Por
Carlos de León
No dejan de llegar las malas noticias. El covid-19
parece tomar fuerza en México y los infectados crecen, el dólar sigue
apreciándose, el precio del petróleo sigue a la baja y el pronóstico de
crecimiento para México, por Credit Suisse, es de -4%. El panorama es feo, muy
feo. Este artículo pretende hacer un repaso de la primera quincena de marzo
2020 para tratar de reflexionar en qué nos depara el futuro.
Según la Secretaría de Salud, el primer caso de
covid-19 en México fue detectado el 22 de febrero de 2020, un hombre de 35
años. Para el 17 de marzo hay 82 casos de los cuales 9 han sido provocados por
contacto con un infectado; los demás son casos de viajeros internacionales. El
problema de la pandemia es que crezcan exponencialmente los casos hasta que el
sistema de salud mexicano no pueda atender a todos los infectados. Un informe
de la OCDE (2016) menciona que el sistema de salud pública no es eficiente por
el bajo gasto del gobierno en el sector y, al contrario, el alto gasto de los
hogares en el sector. La salud en México no es gratuita ni universal y la
infraestructura, en calidad y cantidad, no controlaría una epidemia. Actualmente,
nuestra curva de contagios aún está a 10 días de la italiana, y sabemos las
complicaciones que tienen ahora.
Por esto, es importante seguir las medidas de prevención de la Secretaria de Salud para que no sobrecarguemos el
sistema de salud pública.
Todo esto es demasiado complicado. La cuarentena le
afectará a la economía de una forma inmediata. Si se para la actividad
económica no sólo perderemos crecimiento, también las personas que necesitan de
un salario para sobrevivir podrían dejar de percibirlo. Las personas que están
en la economía informal o free lance no venderán productos o realizarán sus servicios porque la
gente estará resguardada en sus casas. Cuando este es el único ingreso para
mantener toda una familia se verá en complicaciones.
Por otro lado, las compras de pánico están a la orden
del día, por lo que puede existir escasez de productos como papel de baño o
alimentos enlatados para el final de mes.
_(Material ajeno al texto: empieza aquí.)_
(** X16. [createBuffer] returns normally exactly when the buffer is
    created, a memory type is found and the allocation succeeds; the memory it
    allocates and binds is then of the first type that the buffer's
    requirements allow and that has every requested property.  Whenever it
    throws, the buffer it may have created is not destroyed and no memory is
    bound. *)
Theorem createBuffer_returns_iff_and_leaks_on_failure
    (dev : Memory.Device) (size : Z) (properties : VkMemoryPropertyFlags) :
  let r := Memory.createBuffer dev size properties in
  let mp := Memory.memProperties dev in
  (∀ i, outcome r = inr i ↔
        Memory.resultCreateBuffer dev = VK_SUCCESS
        ∧ Memory.findMemoryType mp (Memory.bufferMemoryTypeBits dev) properties = inr i
        ∧ Memory.resultAllocateMemory dev = VK_SUCCESS)
  ∧ (∀ i, outcome r = inr i →
          calls r = [CreateBuffer size; AllocateMemory i; BindMemory]
          ∧ (Memory.memoryTypeCount mp ≤ VK_MAX_MEMORY_TYPES →
             Memory.suitable mp (Memory.bufferMemoryTypeBits dev) properties i
             ∧ ∀ j, 0 ≤ j < i →
                    ¬ Memory.suitable mp (Memory.bufferMemoryTypeBits dev) properties j))
  ∧ (∀ e, outcome r = inl e →
          head (calls r) = Some (CreateBuffer size)
          ∧ (DestroyBuffer ∉ calls r) ∧ (BindMemory ∉ calls r)).
Proof.
  intros r mp. subst r mp.
  assert (∀ i, outcome (Memory.createBuffer dev size properties) = inr i ↔
     Memory.resultCreateBuffer dev = VK_SUCCESS
     ∧ Memory.findMemoryType (Memory.memProperties dev)
         (Memory.bufferMemoryTypeBits dev) properties = inr i
     ∧ Memory.resultAllocateMemory dev = VK_SUCCESS) as Hiff.
  { intros i.
    unfold Memory.createBuffer, Memory.lift_exn, mbind, Run_bind, emit, throw, mret, Run_ret.
    cbn [outcome calls].
    case_bool_decide as Hc; cbn [outcome calls]; [split; [done | by intros [? _]]|].
    destruct (Memory.findMemoryType _ _ _) as [e|j]; cbn [outcome calls];
      [split; [done | by intros (_ & ? & _)]|].
    case_bool_decide as Ha; cbn [outcome calls]; [split; [done | by intros (_ & _ & ?)]|].
    assert (Memory.resultCreateBuffer dev = VK_SUCCESS)
      by (by destruct (decide (Memory.resultCreateBuffer dev = VK_SUCCESS))).
    assert (Memory.resultAllocateMemory dev = VK_SUCCESS)
      by (by destruct (decide (Memory.resultAllocateMemory dev = VK_SUCCESS))).
    split; [by intros [= ->] | by intros (_ & [= ->] & _)]. }
  split; [exact Hiff|]. split.
  - intros i Hi. split; [by apply createBuffer_returns|].
    intros Hcount. apply Hiff in Hi as (_ & Hfind & _).
    destruct (findMemoryType_inr _ _ _ _ Hcount Hfind) as (_ & Hs & Hmin). by split.
  - intros e.
    unfold Memory.createBuffer, Memory.lift_exn, mbind, Run_bind, emit, throw, mret, Run_ret.
    cbn [outcome calls].
    case_bool_decide as Hc; cbn [outcome calls app].
    { intros _. split; [done|]. split; unfold not; trace_elem. }
    destruct (Memory.findMemoryType _ _ _) as [e'|j]; cbn [outcome calls app].
    { intros _. split; [done|]. split; unfold not; trace_elem. }
    case_bool_decide as Ha; cbn [outcome calls app]; [|done].
    intros _. split; [done|]. split; unfold not; trace_elem.
Qed.

Lemma createBuffer_returns_witness :
  outcome (Memory.createBuffer Demo.device 1024 0x6) = inr 1
  ∧ calls (Memory.createBuffer Demo.device 1024 0x6)
    = [CreateBuffer 1024; AllocateMemory 1; BindMemory].
Proof.
  assert (outcome (Memory.createBuffer Demo.device 1024 0x6) = inr 1) as Hr by reflexivity.
  split; [exact Hr|].
  exact (proj1 (proj1 (proj2 (createBuffer_returns_iff_and_leaks_on_failure
                                Demo.device 1024 0x6)) 1 Hr)).
Defined.

Lemma createImage_returns_iff dev w h m p i :
  outcome (Memory.createImage dev w h m p) = inr i ↔
    Memory.resultCreateImage dev = VK_SUCCESS
    ∧ Memory.findMemoryType (Memory.memProperties dev)
        (Memory.imageMemoryTypeBits dev) p = inr i
    ∧ Memory.resultAllocateMemory dev = VK_SUCCESS.
Proof.
  unfold Memory.createImage, Memory.lift_exn, mbind, Run_bind, emit, throw, mret, Run_ret.
  cbn [outcome calls].
  case_bool_decide as Hc; cbn [outcome calls]; [split; [done | by intros [? _]]|].
  destruct (Memory.findMemoryType _ _ _) as [e|j]; cbn [outcome calls];
    [split; [done | by intros (_ & ? & _)]|].
  case_bool_decide as Ha; cbn [outcome calls]; [split; [done | by intros (_ & _ & ?)]|].
  assert (Memory.resultCreateImage dev = VK_SUCCESS)
    by (by destruct (decide (Memory.resultCreateImage dev = VK_SUCCESS))).
  assert (Memory.resultAllocateMemory dev = VK_SUCCESS)
    by (by destruct (decide (Memory.resultAllocateMemory dev = VK_SUCCESS))).
  split; [by intros [= ->] | by intros (_ & [= ->] & _)].
Qed.

Lemma bind_inr_eq {A B} (m : Run A) (f : A → Run B) (a : A) :
  outcome m = inr a →
  m ≫= f = mkRun (calls m ++ calls (f a)) (outcome (f a)).
Proof. intros H. unfold mbind, Run_bind. by rewrite H. Qed.

(** X17. [createTextureImage] returns normally exactly when the pixels
    were loaded, the staging buffer and the image could be created, and the
    format supports linear filtering.  A failed load throws before any
    Vulkan call.  A format without linear filtering is only detected after the
    image has been created and filled and the staging buffer released: the
    function then throws without having recorded any blit. *)
Theorem createTextureImage_returns_iff_and_failure_order
    (dev : Memory.Device) (a : Texture.StbiAnswer) (img : VkImage) :
  let r := Texture.createTextureImage dev a img in
  let loaded := {| Texture.m_width := u32 (Texture.textureWidth a);
                   Texture.m_height := u32 (Texture.textureHeight a);
                   Texture.m_channels := u32 (Texture.textureChannels a) |} in
  let staging := Memory.createBuffer dev (Texture.imageSize_of loaded)
                   (Z.lor VK_MEMORY_PROPERTY_HOST_VISIBLE_BIT
                          VK_MEMORY_PROPERTY_HOST_COHERENT_BIT) in
  let image := Memory.createImage dev (Texture.m_width loaded) (Texture.m_height loaded)
                 (Texture.mipLevels_of loaded) VK_MEMORY_PROPERTY_DEVICE_LOCAL_BIT in
  let linear := Z.land (Memory.optimalTilingFeatures dev VK_FORMAT_R8G8B8A8_SRGB)
                       VK_FORMAT_FEATURE_SAMPLED_IMAGE_FILTER_LINEAR_BIT in
  (returns r ↔
     Texture.pixels_loaded a = true ∧ returns staging ∧ returns image ∧ linear ≠ 0)
  ∧ (Texture.pixels_loaded a = false →
       r = mkRun [] (inl (runtime_error "failed to load texture image!")))
  ∧ (Texture.pixels_loaded a = true → returns staging → returns image → linear = 0 →
       outcome r
       = inl (runtime_error "texture image format does not support linear blitting!")
       ∧ CreateImage (Texture.m_width loaded) (Texture.m_height loaded)
           (Texture.mipLevels_of loaded) ∈ calls r
       ∧ last (calls r) = Some FreeMemory
       ∧ blits (calls r) = []).
Proof.
  intros r loaded staging image linear.
  assert (Texture.pixels_loaded a = true → ∀ i1 i2,
            outcome staging = inr i1 → outcome image = inr i2 →
            outcome r = outcome (Mipmap.generateMipmaps dev img VK_FORMAT_R8G8B8A8_SRGB
                                   (Texture.i32 (Texture.m_width loaded))
                                   (Texture.i32 (Texture.m_height loaded))
                                   (Texture.mipLevels_of loaded) ≫= λ _,
                                 mret {| Texture.m_textureImage := img;
                                         Texture.m_mipLevels := Texture.mipLevels_of loaded |})
            ∧ calls r
              = [CreateBuffer (Texture.imageSize_of loaded); AllocateMemory i1; BindMemory;
                 MapCopyUnmap (Texture.imageSize_of loaded);
                 CreateImage (Texture.m_width loaded) (Texture.m_height loaded)
                   (Texture.mipLevels_of loaded);
                 AllocateMemory i2; BindMemory;
                 AllocateCommandBuffers; BeginCommandBuffer;
                 CmdPipelineBarrier VK_PIPELINE_STAGE_TOP_OF_PIPE_BIT
                   VK_PIPELINE_STAGE_TRANSFER_BIT
                   {| oldLayout := VK_IMAGE_LAYOUT_UNDEFINED;
                      newLayout := VK_IMAGE_LAYOUT_TRANSFER_DST_OPTIMAL;
                      image := img;
                      baseMipLevel := 0;
                      levelCount := Texture.mipLevels_of loaded;
                      srcAccessMask := 0;
                      dstAccessMask := VK_ACCESS_TRANSFER_WRITE_BIT |};
                 EndCommandBuffer; QueueSubmitOneShot; QueueWaitIdle; FreeCommandBuffers;
                 AllocateCommandBuffers; BeginCommandBuffer;
                 CmdCopyBufferToImage img (Texture.m_width loaded) (Texture.m_height loaded);
                 EndCommandBuffer; QueueSubmitOneShot; QueueWaitIdle; FreeCommandBuffers;
                 DestroyBuffer; FreeMemory]
                ++ calls (Mipmap.generateMipmaps dev img VK_FORMAT_R8G8B8A8_SRGB
                            (Texture.i32 (Texture.m_width loaded))
                            (Texture.i32 (Texture.m_height loaded))
                            (Texture.mipLevels_of loaded) ≫= λ _,
                          mret {| Texture.m_textureImage := img;
                                  Texture.m_mipLevels := Texture.mipLevels_of loaded |}))
    as Hrun.
  { intros Hl i1 i2 Hi1 Hi2. subst r staging image. unfold Texture.createTextureImage.
    rewrite (load_loaded a Hl). fold loaded.
    pose proof (createBuffer_returns _ _ _ _ Hi1) as Hc1.
    pose proof (createImage_returns _ _ _ _ _ _ Hi2) as Hc2.
    rewrite (bind_inr_eq (Memory.lift_exn (inr loaded)) _ loaded eq_refl). cbn beta zeta.
    rewrite (bind_inr_eq _ _ i1 Hi1). cbn beta.
    rewrite (bind_inr_eq (emit _) _ tt eq_refl). cbn beta.
    rewrite (bind_inr_eq _ _ i2 Hi2). cbn beta.
    rewrite (bind_inr_eq (Transfer.transitionImageLayout img VK_FORMAT_R8G8B8A8_SRGB
               VK_IMAGE_LAYOUT_UNDEFINED VK_IMAGE_LAYOUT_TRANSFER_DST_OPTIMAL
               (Texture.mipLevels_of loaded)) _ tt eq_refl). cbn beta.
    rewrite (bind_inr_eq (Texture.copyBufferToImage _ _ _) _ tt eq_refl). cbn beta.
    rewrite (bind_inr_eq (emit DestroyBuffer) _ tt eq_refl). cbn beta.
    rewrite (bind_inr_eq (emit FreeMemory) _ tt eq_refl). cbn beta.
    cbn [outcome calls]. rewrite Hc1, Hc2. split; reflexivity. }
  split; [|split].
  - split.
    + intros [t Ht]. destruct (Texture.pixels_loaded a) eqn:Hl.
      * subst r. unfold Texture.createTextureImage in Ht.
        rewrite (load_loaded a Hl) in Ht. fold loaded in Ht. cbn [Memory.lift_exn] in Ht.
        apply bind_returns in Ht as (t0 & _ & Ht & _).
        apply bind_returns in Ht as (i1 & Hi1 & Ht & _).
        apply bind_returns in Ht as ([] & _ & Ht & _).
        apply bind_returns in Ht as (i2 & Hi2 & Ht & _).
        apply bind_returns in Ht as ([] & _ & Ht & _).
        apply bind_returns in Ht as ([] & _ & Ht & _).
        apply bind_returns in Ht as ([] & _ & Ht & _).
        apply bind_returns in Ht as ([] & _ & Ht & _).
        apply bind_returns in Ht as ([] & Hgen & _ & _).
        split; [done|]. split; [by exists i1|]. split; [by exists i2|].
        intros Hbad. unfold Mipmap.generateMipmaps in Hgen.
        subst linear. rewrite Hbad in Hgen. done.
      * subst r. unfold Texture.createTextureImage, Texture.load in Ht.
        rewrite Hl in Ht. done.
    + intros (Hl & [i1 Hi1] & [i2 Hi2] & Hlin).
      destruct (Hrun Hl i1 i2 Hi1 Hi2) as [Ho _].
      rewrite (generateMipmaps_run _ _ _ _ _ _ Hlin) in Ho.
      eexists. rewrite Ho. reflexivity.
  - intros Hl. subst r. unfold Texture.createTextureImage, Texture.load.
    rewrite Hl. reflexivity.
  - intros Hl [i1 Hi1] [i2 Hi2] Hlin.
    destruct (Hrun Hl i1 i2 Hi1 Hi2) as [Ho Hc].
    assert (Mipmap.generateMipmaps dev img VK_FORMAT_R8G8B8A8_SRGB
              (Texture.i32 (Texture.m_width loaded))
              (Texture.i32 (Texture.m_height loaded))
              (Texture.mipLevels_of loaded)
            = mkRun [] (inl (runtime_error
                "texture image format does not support linear blitting!"))) as Hgen.
    { unfold Mipmap.generateMipmaps. subst linear. rewrite Hlin. reflexivity. }
    rewrite Hgen in Ho, Hc. rewrite Ho, Hc.
    split; [reflexivity|]. split; [cbn [app calls mbind Run_bind outcome]; trace_elem|].
    split; reflexivity.
Qed.

Lemma createTextureImage_failure_order_witness :
  Texture.pixels_loaded
    {| Texture.pixels_loaded := false; Texture.textureWidth := 0;
       Texture.textureHeight := 0; Texture.textureChannels := 0 |} = false
  ∧ Texture.createTextureImage Demo.device
      {| Texture.pixels_loaded := false; Texture.textureWidth := 0;
         Texture.textureHeight := 0; Texture.textureChannels := 0 |} 7
    = mkRun [] (inl (runtime_error "failed to load texture image!")).
Proof.
  split; [reflexivity|].
  exact (proj1 (proj2 (createTextureImage_returns_iff_and_failure_order Demo.device
           {| Texture.pixels_loaded := false; Texture.textureWidth := 0;
              Texture.textureHeight := 0; Texture.textureChannels := 0 |} 7))
         eq_refl).
Defined.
Recordemos que la pandemia es
mundial, por lo que el comercio mundial se ve afectado y con esto, las
importaciones de México. Si empezamos a comprar sin control los inventarios se
irán reduciendo y los bienes importados serán más difícil de conseguirlos.
Como se plantea detener el país, las escuelas y
algunos trabajos empezaron a parar actividades, con esto, el crecimiento
esperado de México se perderá. Si no hay producción ni consumo en un mes, se
pierde un mes de crecimiento. La empresa Credit Suisse ha cambiado la
perspectiva de crecimiento de México a una contracción de 4%. Si el año pasado
decrecimos 0.1% imaginémonos decrecer 4%. Esto afecta de sobremanera las
expectativas. Si una empresa importante nos dice que no vamos a crecer, la
gente se lo va a creer y castigará aún más a la inversión.
Se ha propuesto en diferentes medios la aplicación de
política fiscal expansiva. Si se inyecta dinero a la economía puede que el
escenario del -4% no sea una realidad, sin embargo, debe ser una medida para
cuando la pandemia este más controlada que ahora. Sin embargo, recordemos los
problemas fiscales en México y la necesaria reforma fiscal que hablamos aquí.
No moriremos por el covid-19, pero la crisis económica
golpeará a todos los sectores. Los problemas con las crisis económicas en
América Latina es que son más prolongadas y afectan más a los sectores pobres. La
política fiscal expansiva puede ser una solución para cuando las mareas estén
calmadas, pero por el momento sólo hay que esperar a que pase lo peor. La
cuarentena afectará a los económicamente más vulnerables que deberán ser
atendidos por el gobierno de alguna manera. Habrá que esperar lo mejor de la
administración para el manejo de la venidera crisis.
Referencias:
OCDE (2016) Estudios
de la OCDE sobre los Sistemas de Salud: MÉXICO.